Schemes of Hadamard-4 (a) and Hadamard-8 (b) matrices for application in time-encoded ASL. For Hadamard-4 not only the encoding matrix is shown but also the three decoding options are presented that are employed for calculation of the individual sub-boli images. Summation (or subtraction) of images is indicated in the yellow boxes. Below the decoding matrix, the traditional (non time-encoded) ASL-scan is indicated, which will provide the same image with the same SNR as the decoded sub-bolus image (when similar total scan time is employed). Dark blue boxes indicate label condition of the pCASL-labelling; light blue boxes with dark blue wavy patterns indicate control condition of the pCASL-labelling; dark blue boxes with light blue wavy patterns indicate the result of the subtraction of control minus label condition, i.e. the ASL-signal. Pink boxes indicate imaging.
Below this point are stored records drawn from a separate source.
(* ===== verification/Prelude.v ===== *)
(** * upki in Rocq

    upki checks X.509 certificates for revocation against filters ("crlite") kept in
    a local cache.  This library models the Rust code of the repository as Rocq
    functions and proves what it promises.  File names below are under [src/].

    ** The program and its parts

    - [upki-mirror] publishes: it walks Mozilla's records, downloads the filters and
      writes them beside a manifest (names, sizes, SHA-256 hashes).
    - [upki/src/revocation/fetch.rs] synchronises a cache directory with a server's
      manifest: it plans (what is stale, what is unwanted), then downloads, builds
      [index.bin], saves the manifest and deletes.
    - [upki/src/revocation/index.rs] builds and reads [index.bin]: from a CT log id
      and a timestamp to the filters that cover them; [check] asks those filters.
    - [upki/src/revocation/mod.rs] has the data that goes around: manifest, input of a
      check made from a chain, status, errors.
    - [upki/src/sha256.rs] is the hash that all of them use.
    - [upki/src/lib.rs] finds and loads the configuration: where the cache is.
    - [upki/src/ffi.rs], [upki-openssl], [rustls-upki] and [upki-cli] are the ways in:
      a C interface, an OpenSSL callback over it, a rustls verifier, a command.
    - [revoke-test] collects the data of the system tests: [src/bin/fetch.rs] visits a
      site per root, [src/lib.rs] takes SCTs out of the chain it serves.

    ** Files

    - [Prelude]: results, effects as state passing, slices, tactics, hints.
    - [Bytes]: big-endian integers, byte order, UTF-8.
    - [Sha256]: [sha256.rs].  [Sha256Spec]: the hash of FIPS 180-4 (module [Fips]) and
      that the incremental code computes it.  [Sha256Words]: the word functions and
      the constants against their definitions in the standard.  [Sha256Type]: the
      invariant of a context.  [Sha256Tests]: the module's unit tests.
    - [FileSys]: paths, a file system with arbitrary refusals, temporary files.
    - [External]: the crates [webpki], [base64], [chrono], [clubcard_crlite] as classes.
    - [Revocation]: [mod.rs] but for [Manifest::from_config] and [verify], which use
      [fetch.rs] and are in [Fetch].  [Config]: [lib.rs].
    - [Index]: [index.rs].  [IndexSafe]: it never panics on any file.  [IndexSpec]:
      the two formats ([encode]) and reading them back.  [IndexCheck]: the reference
      answer ([reference_status]) and that the loops compute it.  [IndexWrite]: what
      [write] writes.  [IndexMem]: a check as a fold in memory.  [IndexTheorems]: the
      properties, with instances.  [IndexTests]: the unit tests of [index.rs] and the
      index writer they have of their own.
    - [Fetch]: [fetch.rs].  [FetchFiles]: hashing, atomic writes.  [FetchPlan]: plans.
      [FetchExec]: steps and sequences of steps as relations on file systems.
      [FetchTheorems]: the properties, with instances.  [FetchLive]: when a fetch
      succeeds.  [Refresh]: checks made by other processes while a fetch runs.
      [History]: a cache over many fetches, of which any may fail or be killed.
      [Concurrent]: fetches that run at the same time, step by step.
    - [Mirror]: the two programs of [upki-mirror] (modules [Crlite], [Intermediates]).
    - [Ffi], [OpenSsl], [RustlsUpki], [Cli], [RevokeTest]: the file of the like name.
      [RustlsUpki] also has the trait [ServerCertVerifier] as a class, of which the
      verifier is an instance; [SimpleClient] is the example that [rustls] drives
      through that class.  [Collect]: [revoke-test/src/bin/fetch.rs].
    - [OpenSslSession]: the programs that use [upki-openssl] with valid pointers, as a
      state machine over [Ffi] and [OpenSsl].  [OpenSslTests]: the unit tests of
      [upki-openssl/src/test.rs].
    - [System]: components composed: from the mirror's directory to a client's cache, and
      from one command to the next.  [Agreement]: the four ways to ask about a chain.
      [Integration]: [upki-cli/tests/integration.rs], evaluated on the data of the tests.
    - [Demo], [FetchDemo]: concrete instances of the interfaces for the witnesses.

    A Rust method [Type::name] is the definition [name], or one that says so in its
    comment; a loop body or a branch that deserves a lemma is a definition of its own
    ([visit_entry], [plan_files], [save_index]).  Fields keep their names.

    ** How state, errors and time are modelled

    A fallible call is a [Result] with three outcomes: a value, an error with the
    payload of the source's variant, or a panic.  Code that changes state is an [Eff]:
    the state it reached is kept when it fails, so that what a half-finished [fetch]
    leaves is in the model.  The state is the file system, an open file (its position
    moves), the network (any type, inside an interface) or, for the C interface, a heap
    of configurations in which a lookup that fails is undefined behaviour.

    Integers are [Z] with the wrap-around or the bound of their width written out where
    the code converts or adds ([as_u16], [as_u64], [download_bytes]); SHA-256's words
    are taken modulo [2 ^ 32].  Arithmetic is that of a release build.

    The file system may refuse any operation on any path, and a [read] may return any
    positive number of bytes; theorems hold for every such behaviour.  Where a theorem
    needs an operation to succeed, that is a hypothesis, or a run that succeeded.
    Directories are made one by one as [std] makes them: [create_dir_all] leaves those
    that it made before an error.  The sizes that [Index::from_cache] allocates are the
    state of [from_cache_run], so that they are known when it fails, too.

    ** What the theorems show

    - The index: writing, loading and checking gives the answer of asking every filter
      that covers an SCT ([write_then_check]), for both format versions
      ([either_version_answers]); no file makes the reader panic or allocate more than
      the file holds ([index_never_panics], [from_cache_alloc_bound]); the binary search
      ends and finds ([search_log_finds]); when [write] declines ([write_none_iff]), and
      that it does not when there are too many files ([write_count_wraps]).
      Formats, seeks and searches aside, a check is a fold over the index in memory
      ([check_is_fold]), which says which filter is asked when, and what an absent one
      does.  The unit tests pass for every builder of filters ([unit_tests_pass]), and
      their writer of indices and [write] agree byte for byte ([writers_agree]).
    - Synchronisation: a successful [fetch] leaves the manifest's contents and an index of
      them, or the old index if none can be built ([fetch_synchronises],
      [fetch_then_check]); on every outcome nothing outside the plan changes
      ([fetch_frame], [execute_all_refines]); writes are all or
      nothing ([atomic_write_all_or_nothing]); [verify] ([verify_spec],
      [synchronised_is_stable]).  A fetch does succeed when the server has what it
      announces and nothing is refused ([fetch_succeeds]); a directory in the cache
      that is named like a filter makes every one fail ([stale_directory_blocks]).
      While it runs, an index loaded at any step and asked at any later one answers as
      the old generation of filters or as the new one ([checks_during_fetch]): the order
      of the plan's steps and the filters it spares are what that takes.
    - Many fetches: wherever each of them stops, fails or is killed, the cache keeps an
      index that answers as one published manifest says ([cache_always_answers]), and
      the next fetch repairs what is wrong ([fetch_recovers]).  The first needs manifests
      whose files can be indexed ([publishable], a condition on the contents that the
      server has): from others, a fetch leaves an index that outlives its filters
      ([unindexed_fetch_strands_index]).  It also needs that a file with the hash of a
      published one is that file, where it is sent and in the cache at the start
      ([authentic], [genuine]).  Fetches of one manifest may also run at the same time,
      in any interleaving of their steps ([concurrent_fetches_answer]), if the server
      sends them the same contents ([honest]).
    - Components together: what [mozilla-crlite] published, a fetch from a server of its
      directory brings into the cache ([published_is_fetched]); after [upki fetch] exited
      with 0, the exit statuses of a check and of [upki verify] are those of the fetched
      filters, if they could be indexed ([fetch_then_exit]); the command, the C
      interface, rustls and OpenSSL agree on every chain ([four_ways_agree]).  The
      integration tests of the command are evaluated ([integration_tests_pass]).
    - SHA-256: any cut of the input gives the hash of the standard
      ([digest_from_fips]), with constants and word functions checked against it; a
      context keeps its type whatever it is fed ([context_well_typed]).
    - The ways in: what the rustls verifier accepts ([verify_accepts_iff]) and what no
      policy overrides; that the OpenSSL callback never turns a failure into a success
      and manages its configurations ([callback_sound], [set_config_ownership]); which
      orders of calls with valid pointers free one twice, use a freed one or leak one,
      and that the others do not ([session_safe], [openssl_tests_pass]); codes and
      lifetimes of the C interface; exit statuses and effects of the command; that the
      command and the C interface agree on every chain ([cli_ffi_agree]); and that the
      example client shows nothing but what came over a connection on which a chain
      was presented that the verifier accepts ([client_shows_verified]).
    - Publishing: what the mirrors write ([crlite_publishes], [intermediates_publish])
      and when the walk over the records ends ([walk_bound], [download_plan_chain]).
    - Inputs: SCT parsing, round trips and errors ([Revocation], [RevokeTest]); the
      collection of test data has what every site served, sorted
      ([collection_complete]).

    ** Fuel

    [search_log] runs with one more than the number of logs: each turn shrinks the
    interval.  [hash_loop] with one more than the length of the file: each read but the
    last takes a byte.  [scts_loop] with the length of the list: each turn moves the
    offset.  [ancestors] and [create_dirs] with the length of the path: a parent is shorter
    ([create_dirs_live]).  [walk] with one more than the
    number of records: [walk_bound] shows that a walk which ends at all ends within
    that, so [None] means that the program runs for ever.

    ** What is not modelled

    - Crates ([webpki], [clubcard_crlite], [reqwest], [serde_json], [toml], [clap],
      [tempfile], [x509_parser], OpenSSL) are classes, with their documented laws where
      a theorem needs them.
    - Paths are Unix byte strings compared as written: no symbolic links, and [..] is
      not resolved.  Of Windows only the choice of directories in [lib.rs] is modelled.
    - A [fetch] that is killed leaves its temporaries: new files beside the files that they
      were to become, with the prefix that [tempfile] documents ([temporary]).
    - Processes other than [upki] do not change the files during a run.  Fetches that
      run at the same time have the same manifest, and a server that sends the same
      contents to all of them; nothing is claimed of two manifests at once.
    - Logging, [Debug] output, HTTP timeouts and user agents.
    - The system tests of [revoke-test], which ask live sites, its benchmarks, and the
      generated C headers.  The expected digest of [sha256_all_lengths] is not evaluated: half a
      million [update] calls are too many for the kernel; what the test compares is
      related to the standard instead ([all_lengths_fips]). *)
From Stdlib Require Export ZArith Lia Ascii String Strings.Byte.
From stdpp Require Export base tactics list gmap strings.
Pitfall 1: Low SNR of images from early labelled sub-boli

Since the SNR of the reconstructed sub-bolus image is equal to a traditional ASL-scan with the same duration and the same PLD as the sub-bolus block, a short sub-bolus played out early in the labelling module will provide insufficient SNR to obtain a decent ASL-image. An example of this pitfall is provided in Figure 4(a) in which a Hadamard-8 matrix is acquired with all sub-boli having an equal duration of 500 ms in combination with a 500 ms PLD before start of the readout module. Whereas the sub-boli labelled shortly before imaging provide decent image quality, the SNR of the first labelled sub-bolus is insufficient. This is not a big surprise, since the SNR of this image will be equal to a traditional ASL-scan with 500 ms labelling duration and a 3500 ms PLD. It is clear that such settings do not result in an adequate SNR of the ASL-image.

Figure 4.

Figure 4.

The result of three Hadamard time-encoded, background suppressed pCASL-scans of 5.5 min each (scans acquired on a 3 T MRI scanner (Ingenia, Philips, The Netherlands) on a 43-year-old volunteer who provided informed consent under an approved IRB-protocol; scanner software was locally adapted to allow time-encoded ASL); all sub-boli images have been corrected for T1-decay of label based upon a T1 of 1650 ms. (a) Hadamard-8 matrix with seven blocks of 500 ms each with an additional 500 ms delay before start of the readout module. (b) Hadamard-8 ‘free lunch’ matrix with a perfusion block of 2000 ms and six blocks of 250 ms each with an additional 500 ms delay before start of readout. (c) Hadamard-8 ‘T1-compensated’ matrix with seven blocks of respectively 1175, 683, 482, 374, 305, 257 and 224 ms with an additional 500 ms delay before start of readout. Block duration selected based upon T1-compensation with a T1 of 1650 ms. (d) Result of summing sub-boli 1–4 from the equidistant (traditional) Hadamard-8 matrix (a). (e) The first sub-bolus image of the free lunch approach (b) for comparison purposes.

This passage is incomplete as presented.